No one to call for herself.

Cause of death was determined to be hypoglycemia. Insulin shock.

Gerry’s parents ended up taking his body back to Hamburg, Germany, so that he could be buried in the family cemetery, and just-likethat, Sarah had been left here in this little house in Ithaca with very little to remember her fiancé by. Gerry had been the opposite of a hoarder, and besides, his parents had taken most of his things with them. Oh, and BioMed had sent a representative to take the computer towers from his home office, only the monitors remaining.

After the death, she had closed the door to that room and not reopened it for a good year and a half. When she finally did venture across the threshold, chinks in the all-is-forgiven armor she’d girded herself with had appeared the instant she’d seen that desk and chair.

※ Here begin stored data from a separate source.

(** * goesmirror: a verification development for [mirror_s3]

    The program under study is [goesmirror/goesmirror.py]: the function
    [mirror_s3] with its two closures [should_download] and [download].
    Python values are embedded shallowly: [str] as [string], [int] as [Z],
    [datetime] as a record, the remote object store and the local file
    system as explicit state, exceptions as an error result, and the
    observable actions of a run as a list of events. *)

From Stdlib Require Import ZArith Lia List String Ascii Bool.
From stdpp Require Import gmap strings list fin_maps.

Local Open Scope string_scope.
Local Open Scope list_scope.
Local Open Scope Z_scope.

(* stdpp marks [String.append] as never simplified; the proofs below compute
   with it. *)
Local Arguments String.append !s1 s2 : simpl nomatch.

(** ** Exceptions *)

(** The exception classes that matter to the control flow of [mirror_s3].
    [OtherError] stands for every other exception a library call may raise
    (connection errors, permission errors, ...), tagged by its class name. *)
Inductive error : Type :=
  | FileNotFoundError
  | IndexError
  | ValueError
  | OverflowError
  | OtherError (name : string).

Inductive result (A : Type) : Type :=
  | Ok (a : A)
  | Err (e : error).
Arguments Ok {A} a.
Arguments Err {A} e.

Definition error_eqb (a b : error) : bool :=
  match a, b with
  | FileNotFoundError, FileNotFoundError => true
  | IndexError, IndexError => true
  | ValueError, ValueError => true
  | OverflowError, OverflowError => true
  | OtherError x, OtherError y => String.eqb x y
  | _, _ => false
  end.

Definition is_fnf (e : error) : bool :=
  match e with FileNotFoundError => true | _ => false end.

(** ** Python strings *)

Module Str.

(** [s.split(sep)] for a one-character separator: never an empty list. *)
Fixpoint split (sep : ascii) (s : string) : list string :=
  match s with
  | EmptyString => [EmptyString]
  | String c s' =>
      if Ascii.eqb c sep then EmptyString :: split sep s'
      else match split sep s' with
           | [] => [String c EmptyString]
           | w :: ws => String c w :: ws
           end
  end.
Definition _map_triples_elements_to_ids (triples : list ltriple)
    (entity_to_id relation_to_id : gmap string Z) : list triple :=
  match triples with
  | [] => []
  | _ =>
      let head_column := (λ '(h, _, _), get_id entity_to_id h) <$> triples in
      let tail_column := (λ '(_, _, t), get_id entity_to_id t) <$> triples in
      let relation_column := (λ '(_, r, _), get_id relation_to_id r) <$> triples in
      let head_filter := (λ x, x <? 0) <$> head_column in
      let relation_filter := (λ x, x <? 0) <$> relation_column in
      let tail_filter := (λ x, x <? 0) <$> tail_column in
      let rows := zip (zip head_column relation_column) tail_column in
      let triples_of_ids :=
        if existsb id head_filter || existsb id relation_filter || existsb id tail_filter then
          let non_mappable_triples :=
            zip_with orb (zip_with orb head_filter relation_filter) tail_filter in
          (zip rows non_mappable_triples) ≫= (λ '(row, masked), if (masked : bool) then [] else [row])
        else rows in
      np_unique_rows triples_of_ids
  end.

Module Labeling.

Record t := {
  label_to_id : gmap string Z;
  id_to_label : gmap Z string;
}.

(** The inverse of a mapping with one label per ID,
    [{id: label for label, id in mapping.items()}]. *)
Definition inverse (mapping : gmap string Z) : gmap Z string :=
  list_to_map (prod_swap <$> map_to_list mapping).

She’d shut things up again.

Remembering Gerry as anything other than a good, hardworking man had felt like a betrayal. Still did.

Sarah had been through this post-passing recasting of character before with her parents. There were different standards for the quick and the dead. Those who were alive were nuanced, a combination of good and bad traits, and as both full-color and three-dimensional, they were capable of disappointing you and uplifting you in turns. Once a loved one was gone, however, assuming you were essentially fond of them, she had found that the disappointments faded and only the love remained.

If only through force of will.

To focus on anything but the good times, especially when it came to Gerry, felt just plain wrong—especially given that she blamed herself for his death. On their second date, he had taught her how to identify the symptoms of insulin shock and use his glucagon kit. She had even had to mix the solution and inject it into his thigh on three different occasions while they’d been in Cambridge: His cousin Gunter’s wedding when he’d drunk too much and not eaten. Then when he’d tried to run that 5k. And finally after he’d taken a big dose of insulin in preparation for a Friendsgiving dinner and they’d gotten a flat tire on Storrow Drive.

If she hadn’t stood there in front of the goddamn Indian food in the kitchen and been angry at him, could she have saved him? There was a glucagon kit right there in the top drawer by the sink.

If she had gone right upstairs for her shower, could she have used it in time and then called 911?

The questions haunted her because her answer was always yes. Yes, she could have turned the insulin crash around. Yes, he’d still be alive. Yes, she was responsible for his death because she had been condemning him for loving his work and finding purpose in saving people’s lives.

Reopening her eyes, she looked over at the counter. She could remember, after the body was removed and the police and medics had left and the phone call to Germany made, she had told herself to eat something and shuffled toward the kitchen. The silence in the house had been so resonant that the screaming in her head felt like the kind of thing the neighbors could hear.

Entering the kitchen. Stopping dead. Seeing the two paper bags full of now utterly cold and congealed food.

Her first thought had been how foolish to worry about putting them briefly in the snow to unlock the door. They had been destined to lose their warmth.

Just like Gerry’s once vital body.

Weeping again. Shaking. Jelly legs going out from under her. She had hit the floor and cried until the doorbell had rung.

BioMed security. Two of them. Coming for the computers.

Returning to the present, Sarah shifted around and looked through the archway, past the living room, to her front door.

She had been honest with Agent Manfred. She had told him the whole story—well, minus the emotional bits like the stuff about calling Gerry’s parents and her Cold Indian Takeout Food Breakdown.

Also the part about her feeling responsible for the death—and that was not just because she didn’t want to share the intimate details of the loss with a stranger. Bottom line, it didn’t feel smart to even hint to a federal agent that she believed she might have played a role, however unintentionally, in the very thing Manfred had come to talk to her about.